*Records supplied*
▬▬▬▬▬▬▬▬▬▬
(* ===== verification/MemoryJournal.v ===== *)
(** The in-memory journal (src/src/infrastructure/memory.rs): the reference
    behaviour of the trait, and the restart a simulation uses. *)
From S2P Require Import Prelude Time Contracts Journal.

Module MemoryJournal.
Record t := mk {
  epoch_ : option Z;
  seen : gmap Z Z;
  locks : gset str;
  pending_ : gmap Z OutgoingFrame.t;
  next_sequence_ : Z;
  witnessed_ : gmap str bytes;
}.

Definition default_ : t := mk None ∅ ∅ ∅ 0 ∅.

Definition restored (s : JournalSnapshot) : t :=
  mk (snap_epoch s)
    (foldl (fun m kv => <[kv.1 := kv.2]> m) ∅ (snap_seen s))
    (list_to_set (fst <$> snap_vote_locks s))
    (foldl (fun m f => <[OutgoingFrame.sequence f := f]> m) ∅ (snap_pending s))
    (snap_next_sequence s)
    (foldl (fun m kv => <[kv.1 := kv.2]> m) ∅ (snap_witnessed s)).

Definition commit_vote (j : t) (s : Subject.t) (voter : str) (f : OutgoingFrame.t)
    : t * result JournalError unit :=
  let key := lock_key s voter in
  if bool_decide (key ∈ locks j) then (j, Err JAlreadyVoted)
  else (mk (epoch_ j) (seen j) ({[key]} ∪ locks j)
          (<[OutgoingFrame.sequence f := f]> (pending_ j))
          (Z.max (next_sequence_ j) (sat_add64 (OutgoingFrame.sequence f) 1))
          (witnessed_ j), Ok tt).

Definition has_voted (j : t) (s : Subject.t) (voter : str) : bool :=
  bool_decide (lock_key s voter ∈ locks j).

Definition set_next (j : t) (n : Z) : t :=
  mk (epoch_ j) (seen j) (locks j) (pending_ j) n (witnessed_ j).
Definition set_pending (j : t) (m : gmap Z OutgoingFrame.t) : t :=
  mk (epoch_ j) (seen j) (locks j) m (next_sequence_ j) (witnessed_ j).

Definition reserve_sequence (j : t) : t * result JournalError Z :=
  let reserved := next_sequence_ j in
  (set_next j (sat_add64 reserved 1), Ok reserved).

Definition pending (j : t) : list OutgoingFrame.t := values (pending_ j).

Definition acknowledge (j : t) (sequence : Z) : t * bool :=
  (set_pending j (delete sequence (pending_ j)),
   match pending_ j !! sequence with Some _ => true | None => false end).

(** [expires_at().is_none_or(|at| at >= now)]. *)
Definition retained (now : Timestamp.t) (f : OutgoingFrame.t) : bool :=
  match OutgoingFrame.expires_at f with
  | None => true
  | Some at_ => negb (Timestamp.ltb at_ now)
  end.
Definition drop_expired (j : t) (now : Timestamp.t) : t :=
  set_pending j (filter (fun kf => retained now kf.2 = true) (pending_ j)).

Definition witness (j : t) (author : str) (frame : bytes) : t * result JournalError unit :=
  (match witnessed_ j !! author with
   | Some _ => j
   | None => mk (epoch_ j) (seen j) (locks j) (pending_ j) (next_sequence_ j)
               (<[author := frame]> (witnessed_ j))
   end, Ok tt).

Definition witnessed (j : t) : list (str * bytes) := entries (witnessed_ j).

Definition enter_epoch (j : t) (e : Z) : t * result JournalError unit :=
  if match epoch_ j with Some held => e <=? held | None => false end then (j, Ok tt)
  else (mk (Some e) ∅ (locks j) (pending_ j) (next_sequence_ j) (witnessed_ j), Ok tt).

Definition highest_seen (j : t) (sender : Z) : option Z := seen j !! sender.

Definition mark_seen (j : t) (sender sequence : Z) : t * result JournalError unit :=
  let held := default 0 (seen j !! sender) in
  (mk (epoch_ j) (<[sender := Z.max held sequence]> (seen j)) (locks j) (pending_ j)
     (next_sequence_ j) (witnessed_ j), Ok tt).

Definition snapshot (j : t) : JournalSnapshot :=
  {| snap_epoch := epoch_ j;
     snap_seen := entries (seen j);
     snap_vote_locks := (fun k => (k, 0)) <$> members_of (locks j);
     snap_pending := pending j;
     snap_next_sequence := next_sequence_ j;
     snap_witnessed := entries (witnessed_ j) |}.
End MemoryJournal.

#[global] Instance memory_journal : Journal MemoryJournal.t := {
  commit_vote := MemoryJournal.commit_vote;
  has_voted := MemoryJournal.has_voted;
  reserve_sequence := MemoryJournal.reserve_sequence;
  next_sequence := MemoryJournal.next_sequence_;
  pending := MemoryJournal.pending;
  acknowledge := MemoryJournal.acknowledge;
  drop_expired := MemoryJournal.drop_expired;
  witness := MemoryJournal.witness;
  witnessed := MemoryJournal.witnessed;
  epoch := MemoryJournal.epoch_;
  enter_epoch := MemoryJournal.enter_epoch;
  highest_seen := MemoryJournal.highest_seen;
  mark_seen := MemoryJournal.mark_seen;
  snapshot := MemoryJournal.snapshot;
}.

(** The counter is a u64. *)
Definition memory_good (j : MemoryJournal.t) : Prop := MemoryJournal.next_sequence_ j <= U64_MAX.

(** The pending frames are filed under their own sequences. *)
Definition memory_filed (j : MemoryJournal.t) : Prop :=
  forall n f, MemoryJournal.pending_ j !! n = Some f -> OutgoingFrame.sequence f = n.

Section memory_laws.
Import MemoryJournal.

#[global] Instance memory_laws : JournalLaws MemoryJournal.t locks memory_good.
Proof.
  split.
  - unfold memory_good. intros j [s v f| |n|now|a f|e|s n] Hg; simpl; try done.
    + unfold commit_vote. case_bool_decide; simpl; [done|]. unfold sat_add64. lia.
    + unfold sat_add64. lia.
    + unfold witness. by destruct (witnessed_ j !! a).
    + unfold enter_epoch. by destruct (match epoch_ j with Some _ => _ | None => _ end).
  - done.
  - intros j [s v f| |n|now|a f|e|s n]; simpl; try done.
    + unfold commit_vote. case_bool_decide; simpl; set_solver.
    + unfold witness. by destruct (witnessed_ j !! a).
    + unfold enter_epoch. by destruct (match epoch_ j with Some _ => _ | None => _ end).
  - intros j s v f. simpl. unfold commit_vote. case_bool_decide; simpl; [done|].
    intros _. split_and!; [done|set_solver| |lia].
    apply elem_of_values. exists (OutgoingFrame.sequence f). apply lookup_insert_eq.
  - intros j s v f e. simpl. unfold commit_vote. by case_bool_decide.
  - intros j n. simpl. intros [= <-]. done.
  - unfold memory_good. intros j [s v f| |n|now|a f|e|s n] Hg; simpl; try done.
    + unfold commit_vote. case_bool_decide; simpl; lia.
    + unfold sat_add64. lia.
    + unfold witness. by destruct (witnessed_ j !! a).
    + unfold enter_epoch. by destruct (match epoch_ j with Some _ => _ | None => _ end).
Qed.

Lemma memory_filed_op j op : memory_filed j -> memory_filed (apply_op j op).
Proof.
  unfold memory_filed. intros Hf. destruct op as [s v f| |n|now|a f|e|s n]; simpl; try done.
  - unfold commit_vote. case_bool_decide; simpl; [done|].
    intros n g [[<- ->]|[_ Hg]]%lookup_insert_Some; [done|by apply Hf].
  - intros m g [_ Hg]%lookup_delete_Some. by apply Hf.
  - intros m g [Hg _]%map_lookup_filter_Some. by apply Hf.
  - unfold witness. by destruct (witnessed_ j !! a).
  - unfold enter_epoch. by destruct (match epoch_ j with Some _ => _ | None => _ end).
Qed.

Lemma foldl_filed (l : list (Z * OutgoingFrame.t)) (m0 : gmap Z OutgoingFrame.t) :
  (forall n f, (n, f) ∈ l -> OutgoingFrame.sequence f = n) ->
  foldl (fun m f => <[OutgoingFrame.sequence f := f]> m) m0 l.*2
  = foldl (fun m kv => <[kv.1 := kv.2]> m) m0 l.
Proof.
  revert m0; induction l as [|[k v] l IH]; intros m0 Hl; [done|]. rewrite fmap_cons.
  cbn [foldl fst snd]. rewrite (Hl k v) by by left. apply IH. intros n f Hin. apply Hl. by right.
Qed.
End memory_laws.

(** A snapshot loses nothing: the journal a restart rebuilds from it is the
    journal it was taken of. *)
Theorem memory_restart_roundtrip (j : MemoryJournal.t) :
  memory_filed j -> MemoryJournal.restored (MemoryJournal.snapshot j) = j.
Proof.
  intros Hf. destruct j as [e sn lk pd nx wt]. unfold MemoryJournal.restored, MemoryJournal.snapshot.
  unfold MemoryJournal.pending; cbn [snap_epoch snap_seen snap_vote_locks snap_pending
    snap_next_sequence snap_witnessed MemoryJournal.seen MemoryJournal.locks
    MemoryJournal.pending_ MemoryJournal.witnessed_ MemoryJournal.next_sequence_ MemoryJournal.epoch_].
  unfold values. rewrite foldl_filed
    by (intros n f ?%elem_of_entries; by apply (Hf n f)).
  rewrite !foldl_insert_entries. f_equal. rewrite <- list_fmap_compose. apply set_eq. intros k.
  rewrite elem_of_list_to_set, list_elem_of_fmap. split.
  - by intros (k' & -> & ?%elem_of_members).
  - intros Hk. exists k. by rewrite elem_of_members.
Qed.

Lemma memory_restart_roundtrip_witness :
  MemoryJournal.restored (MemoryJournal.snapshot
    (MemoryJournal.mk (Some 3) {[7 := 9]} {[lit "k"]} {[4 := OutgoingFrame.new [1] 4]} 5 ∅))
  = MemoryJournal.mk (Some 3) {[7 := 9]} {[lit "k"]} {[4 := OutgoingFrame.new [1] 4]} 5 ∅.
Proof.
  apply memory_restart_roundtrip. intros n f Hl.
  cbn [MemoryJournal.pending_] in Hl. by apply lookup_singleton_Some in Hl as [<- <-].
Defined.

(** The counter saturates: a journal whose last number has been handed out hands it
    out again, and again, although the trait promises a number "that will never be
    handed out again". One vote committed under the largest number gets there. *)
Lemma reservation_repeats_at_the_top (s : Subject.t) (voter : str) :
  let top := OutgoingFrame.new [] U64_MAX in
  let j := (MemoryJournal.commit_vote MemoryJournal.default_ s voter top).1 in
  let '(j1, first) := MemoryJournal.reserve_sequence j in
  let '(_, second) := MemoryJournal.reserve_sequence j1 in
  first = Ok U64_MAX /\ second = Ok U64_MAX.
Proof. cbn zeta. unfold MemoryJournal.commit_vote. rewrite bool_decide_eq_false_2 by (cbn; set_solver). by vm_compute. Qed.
▬▬▬▬▬▬▬▬▬▬
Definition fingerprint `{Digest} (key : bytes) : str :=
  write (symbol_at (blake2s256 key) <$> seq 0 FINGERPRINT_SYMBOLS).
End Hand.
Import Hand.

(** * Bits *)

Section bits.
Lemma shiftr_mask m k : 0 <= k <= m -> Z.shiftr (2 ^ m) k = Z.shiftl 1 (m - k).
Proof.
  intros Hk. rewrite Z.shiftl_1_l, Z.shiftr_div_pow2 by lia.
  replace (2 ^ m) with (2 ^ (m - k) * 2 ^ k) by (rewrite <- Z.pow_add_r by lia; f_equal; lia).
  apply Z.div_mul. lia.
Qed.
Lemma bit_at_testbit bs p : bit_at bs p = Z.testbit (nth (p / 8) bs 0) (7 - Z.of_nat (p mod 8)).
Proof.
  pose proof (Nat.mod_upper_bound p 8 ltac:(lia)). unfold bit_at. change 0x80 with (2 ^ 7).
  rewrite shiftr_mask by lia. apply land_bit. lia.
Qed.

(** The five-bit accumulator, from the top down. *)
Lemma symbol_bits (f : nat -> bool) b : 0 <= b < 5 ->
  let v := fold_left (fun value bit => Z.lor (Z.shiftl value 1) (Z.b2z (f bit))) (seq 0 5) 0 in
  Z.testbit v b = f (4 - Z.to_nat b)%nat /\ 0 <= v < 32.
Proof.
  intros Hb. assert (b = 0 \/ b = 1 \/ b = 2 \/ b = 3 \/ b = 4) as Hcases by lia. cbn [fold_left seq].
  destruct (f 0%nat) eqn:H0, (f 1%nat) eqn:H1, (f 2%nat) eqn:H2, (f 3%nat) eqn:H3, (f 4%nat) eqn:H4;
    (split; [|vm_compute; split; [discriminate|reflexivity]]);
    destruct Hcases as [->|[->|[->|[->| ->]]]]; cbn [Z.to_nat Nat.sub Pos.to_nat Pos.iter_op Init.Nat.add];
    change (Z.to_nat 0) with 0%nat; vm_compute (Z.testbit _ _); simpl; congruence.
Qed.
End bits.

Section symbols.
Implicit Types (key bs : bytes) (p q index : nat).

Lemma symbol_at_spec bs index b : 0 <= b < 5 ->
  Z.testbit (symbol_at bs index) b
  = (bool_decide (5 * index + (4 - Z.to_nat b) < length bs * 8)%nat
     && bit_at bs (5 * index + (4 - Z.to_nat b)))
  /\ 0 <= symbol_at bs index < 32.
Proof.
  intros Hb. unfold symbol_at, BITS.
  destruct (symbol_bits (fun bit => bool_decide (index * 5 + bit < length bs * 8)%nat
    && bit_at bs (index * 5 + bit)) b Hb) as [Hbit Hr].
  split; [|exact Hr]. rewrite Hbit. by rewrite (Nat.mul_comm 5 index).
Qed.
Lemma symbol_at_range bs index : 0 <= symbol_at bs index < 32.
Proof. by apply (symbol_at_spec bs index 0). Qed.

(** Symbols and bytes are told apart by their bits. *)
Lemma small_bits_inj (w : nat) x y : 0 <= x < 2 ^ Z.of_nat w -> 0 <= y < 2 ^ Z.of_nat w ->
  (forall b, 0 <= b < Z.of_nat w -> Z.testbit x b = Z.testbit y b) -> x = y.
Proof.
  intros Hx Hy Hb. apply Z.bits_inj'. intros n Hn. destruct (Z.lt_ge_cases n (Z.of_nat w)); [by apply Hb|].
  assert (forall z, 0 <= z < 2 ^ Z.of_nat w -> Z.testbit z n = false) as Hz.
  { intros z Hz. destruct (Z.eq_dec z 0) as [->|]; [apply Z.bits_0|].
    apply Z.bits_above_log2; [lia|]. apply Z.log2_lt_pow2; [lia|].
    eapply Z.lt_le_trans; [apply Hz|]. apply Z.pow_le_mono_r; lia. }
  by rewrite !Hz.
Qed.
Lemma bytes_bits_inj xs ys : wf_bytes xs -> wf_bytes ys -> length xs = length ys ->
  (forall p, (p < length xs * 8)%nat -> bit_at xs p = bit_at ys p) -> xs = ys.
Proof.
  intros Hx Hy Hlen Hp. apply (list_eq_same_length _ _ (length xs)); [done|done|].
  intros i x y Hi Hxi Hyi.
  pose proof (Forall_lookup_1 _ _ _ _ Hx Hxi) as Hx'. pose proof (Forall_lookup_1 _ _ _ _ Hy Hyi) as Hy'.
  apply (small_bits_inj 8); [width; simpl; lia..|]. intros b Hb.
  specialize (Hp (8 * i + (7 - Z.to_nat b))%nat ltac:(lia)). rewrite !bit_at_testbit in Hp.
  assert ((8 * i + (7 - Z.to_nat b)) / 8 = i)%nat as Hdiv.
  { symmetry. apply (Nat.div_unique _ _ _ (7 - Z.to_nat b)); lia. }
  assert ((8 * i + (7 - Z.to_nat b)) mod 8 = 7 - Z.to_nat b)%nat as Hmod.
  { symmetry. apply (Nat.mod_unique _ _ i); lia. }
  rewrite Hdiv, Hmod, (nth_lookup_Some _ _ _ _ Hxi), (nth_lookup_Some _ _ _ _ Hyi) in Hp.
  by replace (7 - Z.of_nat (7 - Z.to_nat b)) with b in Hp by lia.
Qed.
▬▬▬▬▬▬▬▬▬▬
*Exercise directions*
In the listing above, find each line containing "option" and copy it.

*Response box*
  epoch_ : option Z;
Definition highest_seen (j : t) (sender : Z) : option Z := seen j !! sender.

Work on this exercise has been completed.